#### Required work:
Whenever a line below holds the word "CancelWithWait", copy that line.
[Records for the exercise]
(** * eactx: a lifecycle wrapper around Go's [context.Context]

    Shallow embedding of [context.go] (the current implementation, the one
    the tests exercise) and of the monitor of [main.go] (the earlier draft
    of the same package), together with the properties of the lifecycle
    state machine, of the callback dispatch and of the cancel-and-wait
    protocol.

    The program is concurrent: every constructor and every [Reset] starts a
    goroutine running [startMonitoring], and [CancelWithWait] blocks on a
    condition variable.  It is modelled as an interleaving semantics: a
    [World] holds the heap of [Context] objects, the store of cancellation
    tokens, the monitor goroutines and the goroutines blocked in
    [CancelWithWait]; a [label] names the next thing that happens (a public
    method call, one step of a goroutine, or the collaborator settling a
    token) and [step] executes it.  A schedule is a list of labels. *)

From stdpp Require Import base option list strings.
From Stdlib Require Import ZArith Lia.

Set Default Proof Using "Type".

(** ** Data model *)

(** [type State int] with its five [iota] constants. *)
Inductive State := Created | Running | Canceled | Deadlined | Finished.

#[global] Instance State_eq_dec : EqDecision State.
Proof. solve_decision. Defined.

(** The zero value of [State]: what [var newState State] holds. *)
Definition zero_State : State := Created.

(** Go [error] values as far as the monitor inspects them: the two
    sentinels of package [context], any other error, an error wrapping
    another one ([Unwrap() error]) and a joined error ([Unwrap() []error]). *)
Inductive error :=
| context_Canceled
| context_DeadlineExceeded
| ErrOther (tag : nat)
| ErrWrap (tag : nat) (inner : error)
| ErrJoin (e1 e2 : error).

#[global] Instance error_eq_dec : EqDecision error.
Proof. solve_decision. Defined.

(** [errors.Is] on a non-nil error: equality with the target, or the same
    on what the error unwraps to, depth first. *)
Fixpoint error_is (e target : error) : bool :=
  bool_decide (e = target) ||
  match e with
  | ErrWrap _ inner => error_is inner target
  | ErrJoin e1 e2 => error_is e1 target || error_is e2 target
  | _ => false
  end.

(** [errors.Is(err, target)] where [err] may be nil ([None]). *)
Definition errors_Is (err : option error) (target : error) : bool :=
  match err with
  | None => false
  | Some e => error_is e target
  end.

(** A [func()] value is identified by a number; a nil func is [None].
    Invoking a callback is recorded in the world's log; callbacks are taken
    not to call back into the object nor to panic. *)
Definition callback := nat.
(** X3.  With a non-negative multiplier, the trailing stop is missing
    exactly when the series has fewer than [atrPeriod + 1] bars; when it is
    returned, its [atr] is the ATR of the series (never [null]) and its
    value, the last close minus the ATR times the multiplier, is never above
    the last close. *)
Theorem calculateATRTrailingStop_below_close (data : list candle)
    (atrPeriod : nat) (k : Q) :
  0 <= k ->
  (calculateATRTrailingStop data atrPeriod (Fin k) = None
     <-> (length data < atrPeriod + 1)%nat)
  /\ (forall st,
        calculateATRTrailingStop data atrPeriod (Fin k) = Some st ->
        let lastClose := close (idx data (length data - 1)) in
        exists a,
          atr st = Some a
          /\ calculateATR data atrPeriod = Some a
          /\ value st = (lastClose - a * Fin k)%num
          /\ (value st >? lastClose)%num = false).
Proof.
  intro Hk. unfold calculateATRTrailingStop.
  destruct (length data <? atrPeriod + 1)%nat eqn:E.
  - apply Nat.ltb_lt in E. split; [tauto|discriminate].
  - split.
    + split; [discriminate|]. apply Nat.ltb_ge in E. lia.
    + intros st H. injection H as <-. cbv zeta. simpl.
      destruct (calculateATR data atrPeriod) as [a|] eqn:Ha.
      * exists a. repeat split.
        apply sub_not_negative_not_above, mul_nonneg_not_negative; [exact Hk|].
        exact (calculateATR_not_negative_any data atrPeriod a Ha).
      * unfold calculateATR in Ha. rewrite E in Ha. discriminate.
Qed.

(** On [long_series] the stop is 107, below the last close 110; on its
    first ten bars there is none. *)
Lemma calculateATRTrailingStop_below_close_witness :
  calculateATRTrailingStop (firstn 10 long_series) 10 (Fin 3) = None
  /\ exists st,
       calculateATRTrailingStop long_series 10 (Fin 3) = Some st
       /\ (value st >? Fin 110)%num = false.
Proof.
  assert (H3 : 0 <= 3) by lra.
  split.
  - apply (proj1 (calculateATRTrailingStop_below_close
                    (firstn 10 long_series) 10 3 H3)).
    vm_compute. lia.
  - eexists. split; [vm_compute; reflexivity|].
    destruct (proj2 (calculateATRTrailingStop_below_close long_series 10 3 H3)
                _ eq_refl) as (a & _ & _ & _ & Hle).
    exact Hle.
Defined.

(** X4.  The momentum test divides by the previous close: with a negative
    previous close (both closes finite) the quotient is not above 0.002 and
    there is never a signal, whatever the volume and the move. *)
Theorem detectSmartMoneySignal_negative_previous_close
    (front : list candle) (previous current : candle) (pq cq : Q) :
  (20 <= length (front ++ [previous; current]))%nat ->
  close previous = Fin pq ->
  close current = Fin cq ->
  pq < 0 ->
  detectSmartMoneySignal (front ++ [previous; current]) = None.
Proof.
  intros Hlen Hp Hc Hneg.
  unfold detectSmartMoneySignal.
  apply Nat.ltb_ge in Hlen. rewrite Hlen.
  destruct (idx_last_two front previous current) as [-> ->].
  cbv zeta. rewrite Hp, Hc.
  assert (Hm : (abs (Fin cq - Fin pq) / Fin pq >? Fin 0.002)%num = false).
  { change (abs (Fin cq - Fin pq))%num with (Fin (Qabs (cq - pq))).
    assert (Ha : 0 <= Qabs (cq - pq)) by apply Qabs_nonneg.
    set (A := Qabs (cq - pq)) in *.
    unfold div. destruct (Qeq_bool pq 0) eqn:E.
    - apply Qeq_bool_iff in E. lra.
    - unfold gtb, ltb. apply Qltb_ge.
      assert (Hinv : / pq < 0).
      { apply Qnot_le_lt. intro Hle.
        assert (H1 : 0 <= / pq * (- pq)).
        { apply Qmult_le_0_compat; lra. }
        assert (H2 : / pq * pq == 1).
        { rewrite Qmult_comm. apply Qmult_inv_r. lra. }
        lra. }
      unfold Qdiv. set (B := / pq) in *.
      assert (H3 : 0 <= A * (- B)).
      { apply Qmult_le_0_compat; lra. }
      apply Qle_trans with 0; [lra|discriminate]. }
  rewrite Hm. rewrite !andb_false_r. reflexivity.
Qed.

(** A previous close of -1 followed by a close of 5 on ten times the
    volume: no signal. *)
Lemma detectSmartMoneySignal_negative_previous_close_witness :
  detectSmartMoneySignal
    (repeat (flat 0 1) 18 ++ [flat (-1) 1; flat 5 10]) = None.
Proof.
  assert (Hlen : (20 <= length (repeat (flat 0 1) 18 ++ [flat (-1) 1; flat 5 10]))%nat)
    by (vm_compute; lia).
  apply (detectSmartMoneySignal_negative_previous_close
           (repeat (flat 0 1) 18) (flat (-1) 1) (flat 5 10) (-1) 5
           Hlen eq_refl eq_refl).
  lra.
Defined.
(** * fix_framer_site.py: a shallow embedding and its verified properties

    The script repairs a local mirror of a Framer site: it scans the text
    files of the mirror for references to framerusercontent.com, works out
    which referenced modules, search indexes and assets are absent on disk
    and downloads them.

    Modelling choices (all of them about the Python runtime, none about the
    script itself):
    - a Python [str] is a list of Unicode code points ([N]);
    - the file system is a finite map from absolute paths (lists of
      component names) to nodes, with POSIX name resolution done component
      by component; symbolic links and permissions are not modelled;
    - a regular file holds the text [read_text] returns for it, or nothing
      when [read_text] raises; a file written by a download holds the
      bytes received as [read_text] decodes them (UTF-8, undecodable bytes
      dropped, universal newlines);
    - [exists], [is_dir] and [is_file] are first taken to return, as they
      do when the operating system answers the [stat] call; the errors they
      raise again (a name that is too long, for instance) are added in a
      second layer, the functions with the suffix [_os];
    - the network is an oracle from URLs to responses;
    - the [re] patterns of the script are terms of a small regular
      expression type, run by a backtracking matcher with Python's
      priorities (leftmost, greedy, ordered alternation). *)

From Stdlib Require Import NArith Ascii String.
From stdpp Require Import gmap strings list sorting.

#[local] Set Warnings "-clear-no-such-hyp".
Open Scope N_scope.

(** ** Python strings *)

Abbreviation char := N (only parsing).
Abbreviation str := (list N) (only parsing).

(** Code points of an ASCII literal. *)
Fixpoint cps (s : string) : str :=
  match s with
  | EmptyString => []
  | String a s' => N_of_ascii a :: cps s'
  end.

Definition DQUOTE : char := 34.
Definition SQUOTE : char := 39.
Definition GT : char := 62.
Definition SLASH : char := 47.
Definition DOT : char := 46.

Definition in_range (lo hi c : char) : bool := (lo <=? c) && (c <=? hi).

(** [str.lower()] restricted to what the script compares it with: the
    extension sets below are made of the letters c h j l m n o s t, and the
    only code points that lower-case to one of those are their ASCII
    capitals. *)
Definition lower_char (c : char) : char :=
  if in_range 65 90 c then c + 32 else c.
Definition lower (s : str) : str := map lower_char s.

(** [s.startswith(p)] and [s.endswith(p)]. *)
Fixpoint startswith (p s : str) : bool :=
  match p, s with
  | [], _ => true
  | a :: p', b :: s' => (a =? b) && startswith p' s'
  | _ :: _, [] => false
  end.
Definition endswith (p s : str) : bool := startswith (rev p) (rev s).

(** The order [sorted] uses on strings: lexicographic on code points. *)
Fixpoint str_leb (a b : str) : bool :=
  match a, b with
  | [], _ => true
  | _ :: _, [] => false
  | x :: a', y :: b' => (x <? y) || ((x =? y) && str_leb a' b')
  end.
Definition str_le (a b : str) : Prop := str_leb a b = true.
Global Instance str_le_dec : RelDecision str_le.
Proof. intros a b. unfold str_le. apply _. Defined.

(** [sorted(s)] for a set of strings. *)
Definition sorted (s : gset str) : list str := merge_sort str_le (elements s).

(** ** Regular expressions

    The fragment of [re] syntax the script uses: literals, character
    classes, concatenation, alternation, [?], and [*] and [+] applied to a
    character class (every quantified atom in the script is a single class
    or character). *)

Inductive regex : Type :=
| Eps
| Chr (c : char)
| Cls (p : char → bool)
| Cat (r1 r2 : regex)
| Alt (r1 r2 : regex)
| Opt (r : regex)
| Star (p : char → bool)
| Plus (p : char → bool).

Fixpoint lit (s : str) : regex :=
  match s with
  | [] => Eps
  | c :: s' => Cat (Chr c) (lit s')
  end.

(** Character classes of the script. *)
Definition cls_word (c : char) : bool :=          (* [A-Za-z0-9_-] *)
  in_range 65 90 c || in_range 97 122 c || in_range 48 57 c
  || (c =? 95) || (c =? 45).
Definition cls_asset (c : char) : bool :=         (* [A-Za-z0-9_\-\.] *)
  cls_word c || (c =? DOT).
Definition cls_ref (c : char) : bool :=           (* [^Q'>] *)
  negb ((c =? DQUOTE) || (c =? SQUOTE) || (c =? GT)).
Definition cls_unquoted (c : char) : bool :=      (* [^Q\'] *)
  negb ((c =? DQUOTE) || (c =? SQUOTE)).
Definition cls_quote (c : char) : bool :=         (* [Q\'] *)
  (c =? DQUOTE) || (c =? SQUOTE).
(** [\s] on a [str] pattern: the code points for which [str.isspace] holds. *)
Definition cls_space (c : char) : bool :=
  in_range 9 13 c || in_range 28 32 c || (c =? 133) || (c =? 160)
  || (c =? 5760) || in_range 8192 8202 c || (c =? 8232) || (c =? 8233)
  || (c =? 8239) || (c =? 8287) || (c =? 12288).

(** The backtracking matcher, in continuation-passing style: [mt r s k]
    matches [r] at the head of [s] and hands the rest of the input to [k];
    when [k] fails the matcher tries its next alternative, in the order
    [re] tries them (longest repetition first, left alternative first). *)
Section Matcher.
Context {A : Type}.

Fixpoint star (p : char → bool) (s : str) (k : str → option A) : option A :=
    match s with
    | c :: s' =>
        if p c then
          match star p s' k with
          | Some r => Some r
          | None => k s
          end
        else k s
    | [] => k []
    end.

Definition plus (p : char → bool) (s : str) (k : str → option A) : option A :=
    match s with
    | c :: s' => if p c then star p s' k else None
    | [] => None
    end.

Fixpoint mt (r : regex) (s : str) (k : str → option A) : option A :=
    match r with
    | Eps => k s
    | Chr c =>
        match s with
        | x :: s' => if x =? c then k s' else None
        | [] => None
        end
    | Cls p =>
        match s with
        | x :: s' => if p x then k s' else None
        | [] => None
        end
    | Cat r1 r2 => mt r1 s (λ s1, mt r2 s1 k)
    | Alt r1 r2 =>
        match mt r1 s k with
        | Some x => Some x
        | None => mt r2 s k
        end
    | Opt r1 =>
        match mt r1 s k with
        | Some x => Some x
        | None => k s
        end
    | Star p => star p s k
    | Plus p => plus p s k
    end.
End Matcher.

(** A pattern with exactly one capturing group: what precedes the group,
    the group, what follows it. *)
Record pattern : Type := Pattern { pre : regex; grp : regex; post : regex }.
[/Records for the exercise]
#### Task result:
    goroutine running [startMonitoring], and [CancelWithWait] blocks on a
    [CancelWithWait]; a [label] names the next thing that happens (a public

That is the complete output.